DIRECTIONS: Lines from the beginning of the data below through the one containing "[v] prepended to" are to be printed exactly as they appear.
[[ SUPPLIED MATERIAL, beginning ]]
(** X14.  Mount, then operate.  Let [Init] have returned 0 under a
    configuration with [SOURCE] set to [v].  From then on, be it that
    [Init] itself resolved the gate or that the completion callback did so
    later, and after any operations in between, every reference an
    operation other than [Rename] asks for is asked with the live string of
    [v] prepended to one of the paths the operation was given. *)
Theorem mounted_prefix_qualifies_paths (args : FsInitArgs) (m m1 : Machine)
        (v : string) (result : Z) (ops : list Operation) (op : Operation) :
  NoDup (map fst (string_map args)) ->
  In ("SOURCE", v) (string_map args) ->
  Init args m = Some (0, m1) ->
  is_rename op = false ->
  let qualified (m2 : Machine) :=
    exists e w cs,
      perform op m2 = Some (e, logged m2 w cs) /\
      forall f p, In (CallFileRefCreate f p) cs ->
        exists q, In q (paths_of op) /\
                  p = Live (Path_Join (Path_Prepend v q)) in
  (resolved m1 ->
   exists es m2, perform_all ops m1 = Some (es, m2) /\ qualified m2) /\
  (exists m1' es m2,
     FilesystemOpenCallback result m1 = Some (tt, m1') /\
     perform_all ops m1' = Some (es, m2) /\ qualified m2).
Proof.
  intros Unique Here E NotRename qualified.
  assert (P1 : prefix_ (self m1) = v).
  { destruct (Init_outcome args m) as (e0 & m0 & cs0 & E0 & _ & _ & P & _).
    rewrite E in E0. inversion E0; subst e0 m0.
    specialize (P eq_refl). unfold configured_prefix in P.
    now rewrite (setting_In _ _ _ Unique Here) in P. }
  assert (Go : forall mr : Machine,
             resolved mr -> prefix_ (self mr) = v ->
             exists es m2, perform_all ops mr = Some (es, m2) /\ qualified m2).
  { intros mr R P.
    destruct (perform_all_runs ops mr R) as (es & w0 & cs0 & Run).
    exists es, (logged mr w0 cs0). split; [exact Run |].
    destruct (create_reference_gets_full_path (logged mr w0 cs0) op
                R NotRename) as (e & w & cs & Perf & Paths).
    exists e, w, cs. split; [exact Perf |].
    intros f p I. destruct (Paths f p I) as (_ & q & Q & ->).
    exists q. split; [exact Q |].
    unfold full_path_string. rewrite self_logged. now rewrite P. }
  split.
  - intros R. now apply Go.
  - set (m1' := {| self := resolve_gate (PPErrorToErrno result) (self m1);
                   world := world m1; calls := calls m1 |}).
    destruct (Go m1' eq_refl P1) as (es & m2 & Run & Q).
    now exists m1', es, m2.
Qed.

(** X15.  What the parse loop reads.  When the loop runs to its end over a
    map with one entry per key, the filesystem type is [TEMPORARY] exactly
    for [type] set to [TEMPORARY], [PERSISTENT] for any other accepted
    value, and the initial one without a [type] entry; the expected size is
    the 64-bit value of the decimal number under [expected_size], and the
    initial one without such an entry. *)
Theorem parse_args_reads_configuration (string_map : StringMap_t)
        (filesystem_type : PP_FileSystemType) (expected_size : Z)
        (m : Machine)
        (filesystem_type' : PP_FileSystemType) (expected_size' : Z)
        (m' : Machine) :
  NoDup (map fst string_map) ->
  parse_args string_map filesystem_type expected_size m =
    Some (inr (filesystem_type', expected_size'), m') ->
  (In ("type", "TEMPORARY") string_map ->
   filesystem_type' = PP_FILESYSTEMTYPE_LOCALTEMPORARY) /\
  (forall v, In ("type", v) string_map -> v <> "TEMPORARY" ->
   filesystem_type' = PP_FILESYSTEMTYPE_LOCALPERSISTENT) /\
  (~ In "type" (map fst string_map) -> filesystem_type' = filesystem_type) /\
  (forall v, In ("expected_size", v) string_map ->
   expected_size' = to_int64 (strtoull v)) /\
  (~ In "expected_size" (map fst string_map) ->
   expected_size' = expected_size).
Proof.
  intros Unique E.
  destruct (parse_args_settings _ _ _ _ _ _ _ E) as (-> & -> & _).
  unfold configured_type, configured_size. repeat split.
  - intros Here. now rewrite (setting_In _ _ _ Unique Here).
  - intros v Here Other. rewrite (setting_In _ _ _ Unique Here).
    now destruct (String.eqb_spec v "TEMPORARY").
  - intros Absent. now rewrite (setting_absent _ _ Absent).
  - intros v Here. now rewrite (setting_In _ _ _ Unique Here).
  - intros Absent. now rewrite (setting_absent _ _ Absent).
Qed.

End Properties.

(** * The model at work: runs on the in-memory browser *)

Import Fake.

Lemma gate_failure_short_circuits_witness :
  perform_all every_operation failed_machine
  = Some (repeat EIO 7, failed_machine).
Proof.
  apply (gate_failure_short_circuits failed_machine every_operation).
  - reflexivity.
  - discriminate.
Defined.

Lemma remove_class_policy_witness :
  option_map fst (Unlink data ready_machine) = Some EISDIR /\
  option_map fst (Rmdir a_txt ready_machine) = Some ENOTDIR /\
  option_map fst (Remove data ready_machine) = Some 0.
Proof.
  edestruct (remove_class_policy ready_machine data)
    as (U & _ & _ & _ & Rm);
    [ split; reflexivity | reflexivity | discriminate
    | reflexivity | reflexivity | ].
  edestruct (remove_class_policy ready_machine a_txt)
    as (_ & Rd & _);
    [ split; reflexivity | reflexivity | discriminate
    | reflexivity | reflexivity | ].
  rewrite (U eq_refl eq_refl), (Rd eq_refl eq_refl), Rm.
  repeat split.
Defined.

(** C3, as stated, fails: the gate of [ready_machine] is resolved to
    success, a second run of the completion callback with a failure is
    accepted, and a caller then gets [EIO] where it got 0 before. *)
Lemma second_resolution_changes_outcome :
  resolved ready_machine /\
  BlockUntilFilesystemOpen ready_machine = Some (0, ready_machine) /\
  exists m',
    FilesystemOpenCallback PP_ERROR_FAILED ready_machine = Some (tt, m') /\
    BlockUntilFilesystemOpen m' = Some (EIO, m') /\
    EIO <> 0.
Proof.
  split; [reflexivity |]. split; [reflexivity |].
  eexists. split; [reflexivity |]. split; [reflexivity | discriminate].
Qed.

Lemma gate_outcome_stable_witness :
  exists es m',
    perform_all some_operations ready_machine = Some (es, m') /\
    BlockUntilFilesystemOpen m' = Some (0, m').
Proof.
  destruct (gate_outcome_stable ready_machine some_operations)
    as [(es & m' & E & _ & B) _].
  - reflexivity.
  - exists es, m'. split; [exact E | exact B].
Defined.

(** C4, as stated, fails: on a mount whose open failed, [Mkdir] on the
    root returns the stored [EIO], not [EEXIST]. *)
Lemma Mkdir_root_behind_failed_gate :
  Path_IsRoot root = true /\
  resolved failed_machine /\
  Mkdir root 493 failed_machine = Some (EIO, failed_machine) /\
  EIO <> EEXIST.
Proof. repeat split; discriminate. Qed.

Lemma Mkdir_root_witness :
  Mkdir root 493 ready_machine = Some (EEXIST, ready_machine) /\
  Mkdir root 0 failed_machine = Some (EIO, failed_machine).
Proof.
  split.
  - apply (Mkdir_root ready_machine root 493); reflexivity.
  - apply (Mkdir_root failed_machine root 0); reflexivity.
Defined.

Lemma Rename_hands_over_dangling_paths_witness :
  exists e w cs,
    Rename a_txt b_txt ready_machine =
      Some (e, logged ready_machine w
                 (CallFileRefCreate 10 (Dangling "/saved/data/a.txt") :: cs)).
Proof.
  destruct (Rename_hands_over_dangling_paths ready_machine a_txt b_txt)
    as (e & w & cs & E & _).
  - split; reflexivity.
  - exists e, w, cs. exact E.
Defined.




(** C8, as stated, fails: [handle_then_bad_type] supplies the handle 5,
    which the browser validates, and yet [Init] returns [EINVAL] and leaves
    the gate unresolved, because of the entry that follows.  And a mount
    without Pepper interface fails with [ENOSYS], whatever handle is
    supplied. *)
Lemma Init_valid_handle_yet_rejected :
  keys_ascending handle_then_bad_type = true /\
  In ("filesystem_resource", "5") handle_then_bad_type /\
  IsFileSystem (to_int32 (strtoull "5")) (world (boot true PP_OK))
  = (true, world (boot true PP_OK)) /\
  option_map (fun r => (fst r, filesystem_open_has_result_ (self (snd r))))
             (Init (mount_args handle_then_bad_type) (boot true PP_OK))
  = Some (EINVAL, false) /\
  IsFileSystem (to_int32 (strtoull "7")) (world (boot true PP_OK))
  = (false, world (boot true PP_OK)) /\
  option_map fst (Init (without_pepper stale_handle) (boot true PP_OK))
  = Some ENOSYS /\
  ENOSYS <> EINVAL.
Proof. cbn [In handle_then_bad_type]. repeat split; auto; discriminate. Qed.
[[ SUPPLIED MATERIAL, end ]]
RESPONSE BELOW:
(** X14.  Mount, then operate.  Let [Init] have returned 0 under a
    configuration with [SOURCE] set to [v].  From then on, be it that
    [Init] itself resolved the gate or that the completion callback did so
    later, and after any operations in between, every reference an
    operation other than [Rename] asks for is asked with the live string of
    [v] prepended to one of the paths the operation was given. *)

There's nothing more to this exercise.